What the task requires: After finding the line containing "eapply registerHttpRule_inv; [done..|by" below, please output that line and each following one through the line containing "intros acc m", exactly as written.

Stored items
----------------------------------------

Lemma registerMethod_inv (s : ServerMux) full fd sd m invoker opt ph : mux_inv s -> served full fd sd m invoker opt ->
  mux_inv (registerMethod s (package fd) (sname sd) opt invoker m ph).1.1.
Proof.
  intros Hinv Hs. unfold registerMethod. destruct (extensions m) as [exts|] eqn:Ee; [|done].
  assert (Hr : rules_of m = omap id exts) by (unfold rules_of; by rewrite Ee).
  set (r0 := register_all _ (omap id exts) s). assert (H0 : mux_inv r0.1.1).
  { apply register_all_inv; [|done]. intros hr s1 Hhr H1. apply register_all_inv; [|done]. intros b s2 Hb H2.
    eapply registerHttpRule_inv; [done..|by rewrite Hr|done]. }
  unfold andThen. destruct r0 as [[s1 ps] [[]|e|e]]; [|done..]. cbn [fst] in H0. destruct (omap id exts) as [|hr rs] eqn:Eo; [|done].
  pose proof (registerRawPostApi_inv s1 full fd sd m invoker opt H0 Hs Hr) as H1.
  by destruct (registerRawPostApi _ _ _ _ _ _) as [[s2 ps2] e2].
Qed.

Lemma fold_gores_inv {A B} (P : A -> Prop) (f : A -> B -> gores A) (l : list B) (a a' : A) : P a ->
  (forall a b a', b ∈ l -> P a -> f a b = Ok a' -> P a') -> fold_gores f a l = Ok a' -> P a'.
Proof.
  revert a. induction l as [|b l IH]; intros a Ha Hf; cbn; [by intros [= <-]|]. intros (a1 & H1 & H2)%gores_bind_ok.
  eapply IH; [|intros ? ? ? ?; apply Hf; by right|exact H2]. eapply Hf; [by left|done..].
Qed.

Lemma registerMethods_inv (s : ServerMux) (ann : list announced) : NewServerMux wp descs info = Ok (s, ann) -> mux_inv s.
Proof.
  unfold NewServerMux, registerMethods. intros Hf. refine (fold_gores_inv (fun a => mux_inv a.1) _ _ _ _ _ _ Hf).
  - split_and!; [done|by exists []; split; [|intros ? ?%elem_of_nil]..].
  - intros acc [full [fd|]] acc' Hin Hacc H; [|by injection H as <-].
    refine (fold_gores_inv (fun a => mux_inv a.1) _ _ _ _ Hacc _ H). clear acc acc' Hacc H Hf.
    intros acc sd acc' Hsd Hacc H. unfold service_step in H. destruct (decide (full = package fd +:+ "." +:+ sname sd)) as [Hfull|Hne];
      [rewrite bool_decide_eq_false_2 in H by naive_solver|rewrite bool_decide_eq_true_2 in H by done; by injection H as <-].
    apply gores_bind_ok in H as ([s1 ps] & H & [= <-]).
    refine (fold_gores_inv (fun a => mux_inv a.1) _ _ _ _ _ _ H); [exact Hacc|]. clear s1 ps H Hacc acc.
    intros acc m acc' Hm Hacc H. unfold method_step in H. destruct (ClientStreaming m) eqn:Hc; [by injection H as <-|].
    fold (implementation full m) in H. destruct (implementation full m) as [invoker|] eqn:Hi; [|by injection H as <-].
    assert (Hs : served full fd sd m invoker (serviceOptions (default [] (headerAlias descs !! full)))) by done.
    pose proof (registerMethod_inv acc.1 full fd sd m invoker _ (default ∅ (parameterHandlers descs !! full)) Hacc Hs) as H1.
    destruct (registerMethod _ _ _ _ _ _ _) as [[s1 ps] e]. destruct e; [injection H as <-..|done]; exact H1.
Qed.

End origin.

(** What a matcher accepts was registered for a pattern that matches, and passed the estimate. *)
Lemma match_meta_from {M} (opt : M -> option serviceOpt) (adds : list (string * string * M)) (r : Request) (est : M -> nat -> option string) d ds :
  match_meta opt (register adds) r est = Ok (d :: ds) ->
  exists cs p n pat method, components (Method r) (Path r) = Ok cs /\ pm p cs /\ (method, pat, d) ∈ adds /\ pattern_of method pat = Some p /\ est d n = None.
Proof.
  unfold match_meta. intros Hmm. apply MatchWithMeta_accepts in Hmm as (cs & metas & n & Hc & Hm & E). apply match_fuel_sound in Hm as (p & Hp & Hat & _).
  assert (Hd : d ∈ filter (fun m => est m n = None) metas) by (rewrite <- E; by left). apply list_elem_of_filter in Hd as [He Hd].
  rewrite <- Hat, metas_at_register in Hd. apply list_elem_of_omap in Hd as ([[method pat] d'] & Hin & Hd).
  destruct (decide _) as [Hpat|]; [|done]. injection Hd as ->. by exists cs, p, n, pat, method.
Qed.

Lemma override_path (r r' : Request) : override r = Ok r' -> Path r' = Path r.
Proof. unfold override. repeat case_match; by intros [= <-]. Qed.

Lemma estimate_chain_none {M} (es : list (M -> nat -> option string)) (m : M) (n : nat) e : EstimateMetaChain es m n = None -> e ∈ es -> e m n = None.
Proof.
  induction es as [|e' es IH]; intros Hn He; [by apply elem_of_nil in He|]. cbn in Hn. destruct (e' m n) eqn:E; [done|].
  apply elem_of_cons in He as [->|He]; [done|by apply IH].
Qed.

Lemma raw_request_from (s : ServerMux) (r : Request) (ra : list (string * string * RawDesc)) (h : handler) :
  rawPostMatcher s = register ra -> makeRawPostRequest s r = Ok (Some h) ->
  Method r = "POST" /\ exists cs p pat method d, components (Method r) (Path r) = Ok cs /\ pm p cs /\ (method, pat, d) ∈ ra /\
    pattern_of method pat = Some p /\ h = RawHandler (raw_method d).
Proof.
  intros Era Hm. unfold makeRawPostRequest in Hm. destruct (decide (Method r = "POST")) as [Hpost|];
    [rewrite bool_decide_eq_false_2 in Hm by naive_solver|by rewrite bool_decide_eq_true_2 in Hm]. split; [done|]. rewrite Era in Hm.
  destruct (match_meta _ _ _ _) as [[|d ds]|e|e] eqn:Emm in Hm; [done| |done..]. injection Hm as <-.
  apply match_meta_from in Emm as (cs & p & n & pat & method & Hc & Hp & Hin & Hpat & _). by exists cs, p, pat, method, d.
Qed.

Lemma rule_request_from (s : ServerMux) (r : Request) (ru : list (string * string * HttpRuleDesc)) (h : handler) :
  ruleMatcher s = register ru -> makeHttpRuleRequest s r = Ok (Some h) ->
  exists cs p pat method rd comps verb params, components (Method r) (Path r) = Ok cs /\ pm p cs /\ (method, pat, rd) ∈ ru /\
    pattern_of method pat = Some p /\ request_components (Path r) = Ok (comps, verb) /\ PatternMatch (pattern rd) comps verb = Some params /\
    h = RuleHandler rd params.
Proof.
  unfold makeHttpRuleRequest. intros Eru ([comps verb] & Hcs & Hm)%gores_bind_ok. rewrite Eru in Hm.
  destruct (match_meta _ _ _ _) as [[|rd ds]|e|e] eqn:Emm in Hm; [done| |done..]. injection Hm as <-.
  apply match_meta_from in Emm as (cs & p & n & pat & method & Hc & Hp & Hin & Hpat & He).
  apply (estimate_chain_none _ _ _ (CheckPathParam comps verb)) in He; [|by left]. unfold CheckPathParam in He.
  destruct (PatternMatch (pattern rd) comps verb) as [params|] eqn:Epm; [|done]. by exists cs, p, pat, method, rd, comps, verb, params.
Qed.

----------------------------------------

Answer area:
    eapply registerHttpRule_inv; [done..|by rewrite Hr|done]. }
  unfold andThen. destruct r0 as [[s1 ps] [[]|e|e]]; [|done..]. cbn [fst] in H0. destruct (omap id exts) as [|hr rs] eqn:Eo; [|done].
  pose proof (registerRawPostApi_inv s1 full fd sd m invoker opt H0 Hs Hr) as H1.
  by destruct (registerRawPostApi _ _ _ _ _ _) as [[s2 ps2] e2].
Qed.

Lemma fold_gores_inv {A B} (P : A -> Prop) (f : A -> B -> gores A) (l : list B) (a a' : A) : P a ->
  (forall a b a', b ∈ l -> P a -> f a b = Ok a' -> P a') -> fold_gores f a l = Ok a' -> P a'.
Proof.
  revert a. induction l as [|b l IH]; intros a Ha Hf; cbn; [by intros [= <-]|]. intros (a1 & H1 & H2)%gores_bind_ok.
  eapply IH; [|intros ? ? ? ?; apply Hf; by right|exact H2]. eapply Hf; [by left|done..].
Qed.

Lemma registerMethods_inv (s : ServerMux) (ann : list announced) : NewServerMux wp descs info = Ok (s, ann) -> mux_inv s.
Proof.
  unfold NewServerMux, registerMethods. intros Hf. refine (fold_gores_inv (fun a => mux_inv a.1) _ _ _ _ _ _ Hf).
  - split_and!; [done|by exists []; split; [|intros ? ?%elem_of_nil]..].
  - intros acc [full [fd|]] acc' Hin Hacc H; [|by injection H as <-].
    refine (fold_gores_inv (fun a => mux_inv a.1) _ _ _ _ Hacc _ H). clear acc acc' Hacc H Hf.
    intros acc sd acc' Hsd Hacc H. unfold service_step in H. destruct (decide (full = package fd +:+ "." +:+ sname sd)) as [Hfull|Hne];
      [rewrite bool_decide_eq_false_2 in H by naive_solver|rewrite bool_decide_eq_true_2 in H by done; by injection H as <-].
    apply gores_bind_ok in H as ([s1 ps] & H & [= <-]).
    refine (fold_gores_inv (fun a => mux_inv a.1) _ _ _ _ _ _ H); [exact Hacc|]. clear s1 ps H Hacc acc.
    intros acc m acc' Hm Hacc H. unfold method_step in H. destruct (ClientStreaming m) eqn:Hc; [by injection H as <-|].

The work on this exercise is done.